LE CONSEGUENZE DELL’AMORE

di Giuseppe Puppo ______________
Ma quale manovra, quale complotto, quale rimpasto, come vorrebbero accreditare coloro i quali officiano i riti decadenti della politica…
Ma pure quale ‘scoop’, come dicono quelli che parlano bene l’italiano e come sostengono nella fattispecie quelli che commentano meglio il giornalismo: Marco Gaetani, presidente di Gioventù Nazionale a Lecce e conduttore della radio web “Atreyu”, non ha realizzato nessuna notizia sensazionale. Semplicemente, ha fatto una domanda su richiesta dell’interessata – intervistata, una domanda interessata, una domanda che di sua iniziativa non avrebbe mai fatto, se non, appunto, espressamente desiderata.
Ma figuriamoci, ma per favore: questi eredi geneticamente modificati del Fronte della Gioventù e del Fuan, hanno vent’anni e parlano e scrivono come vecchi democristiani dell’epoca, senza offesa per i vecchi democristiani, attenti, preoccupati solo di fare carriera, a non dare il minimo dubbio riguardo a moderazione e a non destare il minimo sospetto di non essere fedeli alla linea meloniana che controlla in maniera rigida le gerarchie del partito.

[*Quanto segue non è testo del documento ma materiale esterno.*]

(** C21. Messages survive the network.  Pack any sequence of messages, each with a well-typed
    meta part and below the size limit of protobuf ([sendable]), and cut the bytes of their
    buffers into pieces of any size: the channel that is given the pieces, one after the
    other, processes exactly these messages in their order, and nothing is left in its
    buffer. *)
Theorem rpc_stream (ms : list (RpcMeta * list Byte.byte)) (bs : list Buffer)
    (pieces : list (list Byte.byte)) (c : RpcChannel) (u : U) :
  Forall sendable ms ->
  Forall2 (fun x b => pack (RpcMeta_serialize x.1) (Some x.2) = Ok b) ms bs ->
  concat pieces = concat (contents <$> bs) ->
  rpc_feed RpcMeta_serialize RpcMeta_parse invoke run_done pieces [] c u =
  (r ← process_all RpcMeta_serialize invoke run_done ms c u; mret (Some ([], r.1, r.2))).
Proof.
  intros Hs Hbs Hcat. apply (rpc_feed_ok meta_ok RpcMeta_serialize RpcMeta_parse); [exact Hs | apply waits_nil |].
  rewrite app_nil_l, Hcat. clear Hcat. f_equal.
  induction Hbs as [| x b ms bs Hb _ IH]; [done |]. apply Forall_cons in Hs as [[_ Hx] Hs].
  cbn [fmap list_fmap]. f_equal; [| by apply IH].
  destruct (pack_ok _ (Some x.2) Hx) as (b0 & Hb0 & _ & ?). rewrite Hb in Hb0. by injection Hb0 as <-.
Qed.
(* ===== verification/RpcMemoryTheorems.v ===== *)
(** * RpcMemoryTheorems: every object of a call is deleted once

    Under the invariant of [RpcOwnership] the channel with pointers does what the channel of
    [Rpc] does ([sim]), and its destructor leaves nothing but the objects of the requests that
    a service has not completed. *)

From S2P Require Import Prelude.
From S2P Require Import Cpp.
From S2P Require Import Buffer.
From S2P Require Import TcpConnection.
From S2P Require Import Rpc.
From S2P Require Import RpcWire.
From S2P Require Import RpcTheorems.
From S2P Require Import RpcMemory.
From S2P Require Import RpcOwnership.
From stdpp Require Import gmap list.
Local Open Scope Z_scope.

(** ** Two programs that do the same *)

Definition sim {A B} (R : A -> B -> Prop) (m : outcome A) (v : outcome B) : Prop :=
  match m, v with
  | Ok a, Ok b => R a b
  | Throw e, Throw e' => e = e'
  | Undefined w, Undefined w' => w = w'
  | _, _ => False
  end.

Lemma sim_bind {A B A' B'} (R : A -> B -> Prop) (R' : A' -> B' -> Prop) m v f g :
  sim R m v -> (forall a b, R a b -> sim R' (f a) (g b)) -> sim R' (m ≫= f) (v ≫= g).
Proof. destruct m, v; simpl; intuition. Qed.
Lemma sim_mono {A B} (R R' : A -> B -> Prop) m v :
  sim R m v -> (forall a b, R a b -> R' a b) -> sim R' m v.
Proof. destruct m, v; simpl; auto. Qed.
Lemma sim_refl {A} (m : outcome A) : sim eq m m.
Proof. by destruct m. Qed.

Lemma bind_assoc {A B C} (m : outcome A) (f : A -> outcome B) (g : B -> outcome C) :
  (m ≫= f) ≫= g = m ≫= (fun a => f a ≫= g).
Proof. by destruct m. Qed.

Lemma sim_after {A B A'} (R : A -> B -> Prop) (R' : A' -> B -> Prop) m v f :
  sim R m v -> (forall a b, R a b -> exists a', f a = Ok a' /\ R' a' b) -> sim R' (m ≫= f) v.
Proof.
  destruct m, v; simpl; try done. intros HR Hf. by destruct (Hf _ _ HR) as (a' & -> & ?).
Qed.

Poi, capito di aver mangiato la polpetta avvelenata che gli era stata propinata, si è chiuso in un rigoroso silenzio post lavanda gastrica.
La domanda vera è quindi un’altra: perché Claudia Conte, 34 anni, di Cassino, in provincia di Frosinone, giornalista, scrittrice, conduttrice televisiva, animatrice di eventi, donna di mondo, quindi perfettamente conscia delle ripercussioni che ci sarebbero state, ha rivelato di avere una relazione sentimentale con Matteo Piantedosi, 63 anni, di Napoli, prefetto e ministro dell’Interno, coniugato e uomo delle Istituzioni?
Verosimilmente si tratta invece di una storia di sentimenti e di fragilità emotiva, che come spesso succede ha visto le sempre possibili derive dell’amore adulto, in cui comunque la differenza di età è solo l’ultimo dei problemi.
Come spesso succede, infatti, qualcosa si logora, o diventa di insostenibile pesantezza, quando dell’amore rimangono solamente quelle che abbiamo imparato a chiamare le conseguenze.
Una storia da ‘amore liquido’ tipica della nostra identità di contemporanei, come la definirebbe il filosofo Zygmunt Bauman.
Una deriva che l’orgoglio e il pregiudizio femminile, quando ne è toccato, o minacciato, non accetta: e fa scattare dunque il desiderio di rivalsa, in un modo o nell’altro.